(* ===== verification/TraceReload.v ===== *)
(** What is stored is what is loaded: the table written by DoStoreAsLevelDbTable for the
    levels of a container, read back by DoLoadFromLevelDbTable
    (xprof/convert/trace_viewer/trace_events.{h,cc}). *)
From Stdlib Require Import ZArith Lia.
From stdpp Require Import base list gmap sorting strings.
From S2P Require Import Prelude Timespan LevelDb PrefixTrie NwayMerge TraceEvent Visibility TraceLevels TraceStore TraceLoad.
Local Open Scope Z_scope.

(** ** The levels a resolution needs *)

(** The levels coarser than the resolution, and the first that is not. *)
Definition levels_read (resolution : Z) : nat := S (length (filter (fun r => resolution < r) kLayerResolutions)).

Ltac eval_resolution :=
  match goal with
  | |- context [LayerResolutionPs ?n] =>
      let v := eval vm_compute in (LayerResolutionPs n) in change (LayerResolutionPs n) with v
  end.

Lemma levels_read_spec resolution :
  0 <= resolution ->
  (levels_read resolution <= S NumLevels)%nat /\
  (forall j, (j < levels_read resolution - 1)%nat -> resolution < LayerResolutionPs j) /\
  LayerResolutionPs (levels_read resolution - 1) <= resolution.
Proof.
  intros Hr. unfold levels_read, NumLevels, kLayerResolutions.
  repeat match goal with
  | |- context [filter ?P (?r :: ?l)] =>
      destruct (decide (resolution < r));
      [rewrite (filter_cons_True P r l) by done|rewrite (filter_none P (r :: l)) by (repeat constructor; lia)]
  end; cbn [filter list_filter length Nat.sub].
  all: split_and!; [cbn [length]; lia| |eval_resolution; lia..].
  all: intros j Hj; do 14 (destruct j as [|j]; [first [lia|eval_resolution; lia]|]); lia.
Qed.

Lemma LayerResolutionPs_nonneg i : 0 <= LayerResolutionPs i.
Proof.
  unfold LayerResolutionPs. case_decide; [done|].
  assert (Forall (fun r => 0 <= r) kLayerResolutions) as Hall by (repeat constructor; lia).
  rewrite Forall_forall in Hall. apply Hall, list_elem_of_lookup_total_2. unfold NumLevels in *. lia.
Qed.

Lemma level_min_ts_range i b : 0 <= b < 2 ^ 64 -> 0 <= level_min_ts i b < 2 ^ 64.
Proof.
  intros Hb. destruct i as [|i]; simpl; [lia|]. destruct (Z.ltb_spec (LayerResolutionPs i) b); [|lia].
  pose proof (LayerResolutionPs_nonneg i). lia.
Qed.

Lemma level_min_ts_le i b : 0 <= b -> level_min_ts i b <= b.
Proof.
  intros Hb. destruct i as [|i]; simpl; [done|]. destruct (Z.ltb_spec (LayerResolutionPs i) b); [|done].
  pose proof (LayerResolutionPs_nonneg i). lia.
Qed.

Section reload.
Context {T F : Type} `{!Timespan T, !TimespanOps T, !MakeHeap, !TableLib, !Proto TraceEvent, !Proto Trace,
  !Proto PrefixTrieNodeProto, !EventsFilter F}.

(** ** The entries of one level *)

Section entries.
Context (serialize : TraceEvent -> Status + bytes) (enc : TraceEvent -> bytes).
Context (Henc : forall e, serialize e = inr (enc e)).

Definition key_entry (z : nat) (e : TraceEvent) : entry :=
  (LevelDbTableKey z (ev_timestamp_ps e) (serial_or_0 e), enc e).

Lemma level_entries_fmap z es :
  level_entries serialize z es = key_entry z <$> filter (fun e => serial_or_0 e < 256) es.
Proof using Henc.
  unfold level_entries. induction es as [|e es IH]; [done|]. cbn [omap list_omap]. unfold event_entry at 1.
  pose proof (key_nonempty z (ev_timestamp_ps e) (serial_or_0 e)) as Hk.
  destruct (decide (serial_or_0 e < 256)) as [Hs|Hs].
  - rewrite filter_cons_True, bool_decide_eq_false_2 by (done || intros ?%Hk; lia). rewrite Henc. simpl. by f_equal.
  - rewrite filter_cons_False, bool_decide_eq_true_2 by (done || apply Hk; lia). done.
Qed.

(** Events as they are stored: valid, with a serial that is not negative. *)
Definition event_stored (e : TraceEvent) : Prop := ev_ok e /\ 0 <= serial_or_0 e.
Definition event_order (e e' : TraceEvent) : Prop :=
  ev_timestamp_ps e < ev_timestamp_ps e' \/ ev_timestamp_ps e = ev_timestamp_ps e' /\ serial_or_0 e < serial_or_0 e'.

Lemma entries_from_key z lv en :
  Forall (Forall event_stored) lv -> en ∈ entries_from serialize z lv ->
  exists z' e, (z <= z' < z + length lv)%nat /\ event_stored e /\ serial_or_0 e < 256 /\ en = key_entry z' e.
Proof using Henc.
  revert z. induction lv as [|l lv IH]; intros z Hok; [by intros ?%not_elem_of_nil|].
  apply Forall_cons in Hok as [Hl Hok]. cbn [entries_from length]. rewrite level_entries_fmap.
  intros [(e & -> & [Hs He]%list_elem_of_filter)%list_elem_of_fmap|Hin]%elem_of_app.
  - rewrite Forall_forall in Hl. exists z, e. split_and!; try lia; auto.
  - destruct (IH (S z) Hok Hin) as (z' & e & ? & ? & ? & ->). exists z', e. split_and!; try done; lia.
Qed.

(** Seeking a time in a level: what of the level is not earlier, then the finer levels. *)
Lemma seek_entries z lv i m :
  (z + length lv <= 26)%nat -> (z <= i < 26)%nat -> 0 <= m < 2 ^ 64 -> Forall (Forall event_stored) lv ->
  filter (fun en => bytes_lt en.1 (LevelDbTableKey i m 0) = false) (entries_from serialize z lv) =
  (key_entry i <$> filter (fun e => serial_or_0 e < 256 /\ m <= ev_timestamp_ps e) (lv !!! (i - z)%nat)) ++
  entries_from serialize (S i) (drop (S i - z) lv).
Proof using Henc.
  revert z. induction lv as [|l lv IH]; intros z Hz Hi Hm Hok.
  { simpl. by rewrite drop_nil. }
  apply Forall_cons in Hok as [Hl Hok]. cbn [entries_from length] in *. rewrite filter_app.
  rewrite level_entries_fmap, filter_fmap.
  destruct (decide (z = i)) as [->|Hne].
  - rewrite Nat.sub_diag. replace (S i - i)%nat with 1%nat by lia. simpl. rewrite drop_0. f_equal.
    + rewrite list_filter_filter. f_equal. apply filter_iff_in. rewrite Forall_forall in *. intros e He.
      destruct (Hl e He) as [(? & ? & ?) ?]. simpl. split.
      * intros [Hb Hs]. split; [done|]. rewrite LevelDbTableKey_lt, bool_decide_eq_false in Hb by lia. lia.
      * intros [Hs Ht]. split; [|done]. rewrite LevelDbTableKey_lt, bool_decide_eq_false by lia. lia.
    + apply filter_all. apply Forall_forall. intros en (z' & e & ? & [(? & ? & ?) ?] & ? & ->)%entries_from_key; [|done].
      simpl. rewrite LevelDbTableKey_lt, bool_decide_eq_false by lia. lia.
  - rewrite (filter_none (fun x => bytes_lt (key_entry z x).1 _ = false)).
    + simpl. rewrite IH by (done || lia). replace (i - z)%nat with (S (i - S z)) by lia.
      replace (S i - z)%nat with (S (S i - S z)) by lia. done.
    + apply Forall_forall. intros e [Hs He]%list_elem_of_filter. rewrite Forall_forall in Hl.
      destruct (Hl e He) as [(? & ? & ?) ?]. simpl. rewrite LevelDbTableKey_lt by lia. rewrite bool_decide_eq_false. lia.
Qed.
(* ===== verification/TraceContainer.v ===== *)
(** The container of trace events (TraceEventsContainerBase of
    xprof/convert/trace_viewer/trace_events.{h,cc}): tracks of events by device and by resource
    or counter name, the operations that add events, metadata and whole containers, and the
    traversals. *)
From Stdlib Require Import ZArith Lia.
From stdpp Require Import base list gmap sorting strings.
From S2P Require Import Prelude Timespan LevelDb PrefixTrie NwayMerge TraceEvent RawData TraceLevels TraceStore Visibility.
Local Open Scope Z_scope.

(** ** Data *)

(** The entries of a std::map in the order of its keys, and those of an
    absl::flat_hash_map in some order. *)
Definition key_le {A} (p q : Z * A) : Prop := p.1 <= q.1.
#[export] Instance key_le_dec {A} : RelDecision (@key_le A).
Proof. intros p q. unfold key_le. apply _. Defined.
Definition map_items {A} (m : gmap Z A) : list (Z * A) := merge_sort key_le (map_to_list m).
Class HashIteration := {
  hash_items {A} : gmap bytes A -> list (bytes * A);
  hash_items_perm {A} (m : gmap bytes A) : hash_items m ≡ₚ map_to_list m
}.
#[export] Program Instance list_HashIteration : HashIteration := {| hash_items A m := map_to_list m |}.
Next Obligation. done. Qed.

(** [ResourceValue]: a resource or the name of a counter. *)
Abbreviation ResourceValue := (Z + bytes)%type.

Record DeviceEvents := mk_device_events {
  counter_events_by_name : gmap bytes (list nat);
  events_by_resource : gmap Z (list nat)
}.
Definition empty_device_events : DeviceEvents := mk_device_events ∅ ∅.

(** Events are referred to by their place in the arena. *)
Record TraceEventsContainer := mk_container {
  c_arena : list TraceEvent;
  events_by_device : gmap Z DeviceEvents;
  c_trace : Trace;
  filter_by_visibility : bool
}.
Definition container_new : TraceEventsContainer := mk_container [] ∅ empty_trace true.

Definition set_arena (a : list TraceEvent) (c : TraceEventsContainer) : TraceEventsContainer :=
  mk_container a (events_by_device c) (c_trace c) (filter_by_visibility c).
Definition set_trace (t : Trace) (c : TraceEventsContainer) : TraceEventsContainer :=
  mk_container (c_arena c) (events_by_device c) t (filter_by_visibility c).
Definition set_events (m : gmap Z DeviceEvents) (c : TraceEventsContainer) : TraceEventsContainer :=
  mk_container (c_arena c) m (c_trace c) (filter_by_visibility c).
Definition set_name_table (t : gmap Z bytes) (tr : Trace) : Trace :=
  mk_trace (tr_devices tr) (tr_tasks tr) (tr_min_timestamp_ps tr) (tr_max_timestamp_ps tr) (tr_num_events tr) t.
Definition set_devices (d : gmap Z Device) (tr : Trace) : Trace :=
  mk_trace d (tr_tasks tr) (tr_min_timestamp_ps tr) (tr_max_timestamp_ps tr) (tr_num_events tr) (tr_name_table tr).
Definition set_tasks (t : gmap Z bytes) (tr : Trace) : Trace :=
  mk_trace (tr_devices tr) t (tr_min_timestamp_ps tr) (tr_max_timestamp_ps tr) (tr_num_events tr) (tr_name_table tr).
Definition set_num_events (n : Z) (tr : Trace) : Trace :=
  mk_trace (tr_devices tr) (tr_tasks tr) (tr_min_timestamp_ps tr) (tr_max_timestamp_ps tr) (Some n) (tr_name_table tr).

(** [events_by_device_[d]] and a track of it, extended at the end. *)
Definition append_track (d : Z) (rv : ResourceValue) (l : list nat) (m : gmap Z DeviceEvents) : gmap Z DeviceEvents :=
  let de := default empty_device_events (m !! d) in
  <[d := match rv with
         | inl r => mk_device_events (counter_events_by_name de)
                      (<[r := default [] (events_by_resource de !! r) ++ l]> (events_by_resource de))
         | inr n => mk_device_events (<[n := default [] (counter_events_by_name de !! n) ++ l]> (counter_events_by_name de))
                      (events_by_resource de)
         end]> m.

(** The track of an event. *)
Definition event_key (e : TraceEvent) : Z * ResourceValue :=
  (ev_device_id e, match ev_resource_id e with Some r => inl r | None => inr (ev_name e) end).

Section operations.
Context {T : Type} `{!Timespan T, !TimespanOps T, !Proto RawData, !HashIteration, !StdSort}.
Context (hash : bytes -> Z).
Implicit Types c : TraceEventsContainer.

(** ** Adding events *)

Definition AddArenaEvent (p : nat) c : TraceEventsContainer :=
  let event := deref_event (c_arena c) p in
  let '(d, rv) := event_key event in
  set_events (append_track d rv [p] (events_by_device c)) (set_trace (ExpandTraceSpan (event_span event : T) (c_trace c)) c).

(** [CreateArenaEvent] and [CopyEventToArena]: the pointer to the new event. *)
Definition CopyEventToArena (event : TraceEvent) c : nat * TraceEventsContainer :=
  (length (c_arena c), set_arena (c_arena c ++ [event]) c).

Definition add_event (event : TraceEvent) c : TraceEventsContainer :=
  let '(p, c') := CopyEventToArena event c in AddArenaEvent p c'.

(** The raw data of a new event: arguments interned, none when nothing is serialized. *)
Definition intern_raw_data (raw_data : option RawData) (table : gmap Z bytes) : option bytes * gmap Z bytes :=
  match raw_data with
  | None => (None, table)
  | Some raw =>
      let '(raw', table') := MaybeInternTraceArgument hash raw table in
      let d := SerializeAsString raw' in (if bool_decide (d = []) then None else Some d, table')
  end.

(** A serial is set when it is given and positive, as 32 bits. *)
Definition new_serial (serial : option Z) : option Z :=
  match serial with Some n => if 0 <? n then Some (u32 n) else None | None => None end.

Definition intern_event (name : bytes) (raw_data : option RawData) c :
    EventName * option bytes * TraceEventsContainer :=
  let '(n, table1) := MaybeInternEventName hash name (tr_name_table (c_trace c)) in
  let '(raw, table2) := intern_raw_data raw_data table1 in
  (n, raw, set_trace (set_name_table table2 (c_trace c)) c).

Definition AddCompleteEvent (name : bytes) (resource_id device_id : Z) (timespan : T) (raw_data : option RawData)
    (group_id serial : option Z) c : TraceEventsContainer :=
  let '(n, raw, c) := intern_event name raw_data c in
  add_event (mk_event device_id (Some resource_id) n group_id (begin_ps timespan) (duration_ps timespan) raw
    None FLOW_NONE None (new_serial serial)) c.

Definition AddFlowEvent (name : bytes) (resource_id device_id : Z) (timespan : T) (flow_id : Z)
    (flow_entry_type : FlowEntryType) (flow_category : Z) (raw_data : option RawData) (group_id serial : option Z)
    c : TraceEventsContainer :=
  let '(n, raw, c) := intern_event name raw_data c in
  add_event (mk_event device_id (Some resource_id) n group_id (begin_ps timespan) (duration_ps timespan) raw
    (Some flow_id) flow_entry_type (Some (u32 flow_category)) (new_serial serial)) c.

Definition AddAsyncEvent (name : bytes) (device_id : Z) (timespan : T) (flow_id : Z)
    (flow_entry_type : FlowEntryType) (flow_category : Z) (raw_data : option RawData) (group_id serial : option Z)
    c : TraceEventsContainer :=
  let '(n, raw, c) := intern_event name raw_data c in
  add_event (mk_event device_id None n group_id (begin_ps timespan) (duration_ps timespan) raw
    (Some flow_id) flow_entry_type (Some (u32 flow_category)) (new_serial serial)) c.

Definition AddCounterEvent (name : bytes) (device_id timestamp_ps : Z) (raw_data : RawData) (serial : option Z)
    c : TraceEventsContainer :=
  add_event (mk_event device_id None (Name name) None timestamp_ps 0 (Some (SerializeAsString raw_data))
    None FLOW_NONE None (new_serial serial)) c.

(** ** Metadata *)

Definition empty_device : Device := mk_device [] 0 ∅.
Definition empty_resource : Resource := mk_resource [] 0 0.

(** What the caller does through the pointer that [MutableDevice] returns. *)
Definition MutableDevice (device_id : Z) (f : Device -> Device) c : TraceEventsContainer :=
  let devices := tr_devices (c_trace c) in
  set_trace (set_devices (<[device_id := f (default empty_device (devices !! device_id))]> devices) (c_trace c)) c.
Definition MutableResource (resource_id device_id : Z) (f : Resource -> Resource) c : TraceEventsContainer :=
  MutableDevice device_id (fun d => mk_device (dev_name d) (dev_id d)
    (<[resource_id := f (default empty_resource (dev_resources d !! resource_id))]> (dev_resources d))) c.

Definition device_metadata (device_name : Z -> bytes) (resource_name : Z -> Z -> bytes) (device_id : Z)
    (device_events : DeviceEvents) (d : Device) : Device :=
  mk_device (device_name device_id) device_id
    (foldl (fun resources '(resource_id, events) =>
       <[resource_id := mk_resource (resource_name device_id resource_id) resource_id (u32 (Z.of_nat (length events)))]> resources)
       (dev_resources d) (map_items (events_by_resource device_events))).

Definition AddMetadataEvents (device_name : Z -> bytes) (resource_name : Z -> Z -> bytes) c : TraceEventsContainer :=
  foldl (fun c '(device_id, device_events) =>
    MutableDevice device_id (device_metadata device_name resource_name device_id device_events) c)
    c (map_items (events_by_device c)).

Definition AddTask (host_id : Z) (task : bytes) c : TraceEventsContainer :=
  set_trace (set_tasks (<[host_id := task]> (tr_tasks (c_trace c))) (c_trace c)) c.

(** ** Traversals *)

Definition device_tracks (d : Z) (de : DeviceEvents) : list (Z * ResourceValue * list nat) :=
  ((fun '(n, l) => (d, inr n, l)) <$> hash_items (counter_events_by_name de)) ++
  ((fun '(r, l) => (d, inl r, l)) <$> map_items (events_by_resource de)).

(** The tracks in the order of the traversals, empty ones included. *)
Definition every_track (m : gmap Z DeviceEvents) : list (Z * ResourceValue * list nat) :=
  concat ((fun '(d, de) => device_tracks d de) <$> map_items m).

(** [ForAllMutableTracks]: the calls of the callback. *)
Definition ForAllMutableTracks c : list (Z * ResourceValue * list nat) :=
  filter (fun t => t.2 <> []) (every_track (events_by_device c)).

(** [ForAllTracks]: the callback ends the traversal by answering false. *)
Fixpoint for_tracks {A} (callback : Z -> ResourceValue -> list nat -> A -> bool * A)
    (tracks : list (Z * ResourceValue * list nat)) (a : A) : A :=
  match tracks with
  | [] => a
  | (d, rv, l) :: tracks' =>
      let '(go_on, a') := callback d rv l a in if go_on then for_tracks callback tracks' a' else a'
  end.
Definition ForAllTracks {A} (callback : Z -> ResourceValue -> list nat -> A -> bool * A) (a : A) c : A :=
  for_tracks callback (ForAllMutableTracks c) a.

Definition ForAllEvents {A} (callback : TraceEvent -> A -> A) (a : A) c : A :=
  foldl (fun a p => callback (deref_event (c_arena c) p) a) a (concat (every_track (events_by_device c)).*2).

Definition ForAllDeviceFirstEvents c : list TraceEvent :=
  omap (fun '(_, de) => match head (map_items (events_by_resource de)) with
                        | Some (_, p :: _) => Some (deref_event (c_arena c) p)
                        | _ => None end) (map_items (events_by_device c)).

(** The events of the resources by flow id, then split into flows. *)
Definition flows_of c : gmap Z (list TraceEvent) :=
  foldl (fun flows p => let e := deref_event (c_arena c) p in
           match ev_flow_id e with
           | Some id => <[id := default [] (flows !! id) ++ [e]]> flows
           | None => flows end) ∅
    (concat ((fun '(_, de) => concat (map_items (events_by_resource de)).*2) <$> map_items (events_by_device c))).
Definition ForAllFlows c : list (Z * list TraceEvent) :=
  concat ((fun '(flow_id, combined) => (fun flow => (flow_id, flow)) <$> SplitEventFlow combined) <$> map_to_list (flows_of c)).

Definition container_NumEvents c : Z := zsum ((fun l : list nat => Z.of_nat (length l)) <$> (every_track (events_by_device c)).*2).

(** The number of tracks is accumulated in an int. *)
Definition NumTracks c : Z :=
  foldl (fun tracks '(_, de) =>
    s32 (tracks + Z.of_nat (size (counter_events_by_name de)) + Z.of_nat (size (events_by_resource de))))
    0 (map_items (events_by_device c)).

(** ** Merging *)

Definition MergeTrace (other_trace : Trace) (trace : Trace) : Trace :=
  let trace := set_tasks (tr_tasks trace ∪ tr_tasks other_trace) trace in
  let trace := set_name_table (tr_name_table trace ∪ tr_name_table other_trace) trace in
  let trace := match tr_min_timestamp_ps other_trace, tr_max_timestamp_ps other_trace with
               | Some _, Some _ => ExpandTraceSpan (TraceSpan other_trace : T) trace
               | _, _ => trace end in
  set_num_events (u64 (default 0 (tr_num_events trace) + default 0 (tr_num_events other_trace))) trace.

Definition kMaxDevicesPerHost : Z := 1000.
Definition target_device (host_id other_id : Z) : Z := u32 (other_id + host_id * kMaxDevicesPerHost).

(** Devices of the other trace under their new ids; those already there stay. *)
Definition merged_devices (host_id : Z) (devices other_devices : gmap Z Device) : gmap Z Device :=
  foldl (fun m '(other_id, other_device) =>
    let target_id := target_device host_id other_id in
    match m !! target_id with
    | Some _ => m
    | None => <[target_id := mk_device (dev_name other_device) target_id (dev_resources other_device)]> m
    end) devices (map_to_list other_devices).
----
> [Task objective] I'd like an exact copy of the lines above, from the very first one through the line that contains "(** ** The levels a resolution needs *)", with nothing else added.

> [Solution to the problem]
(* ===== verification/TraceReload.v ===== *)
(** What is stored is what is loaded: the table written by DoStoreAsLevelDbTable for the
    levels of a container, read back by DoLoadFromLevelDbTable
    (xprof/convert/trace_viewer/trace_events.{h,cc}). *)
From Stdlib Require Import ZArith Lia.
From stdpp Require Import base list gmap sorting strings.
From S2P Require Import Prelude Timespan LevelDb PrefixTrie NwayMerge TraceEvent Visibility TraceLevels TraceStore TraceLoad.
Local Open Scope Z_scope.

(** ** The levels a resolution needs *)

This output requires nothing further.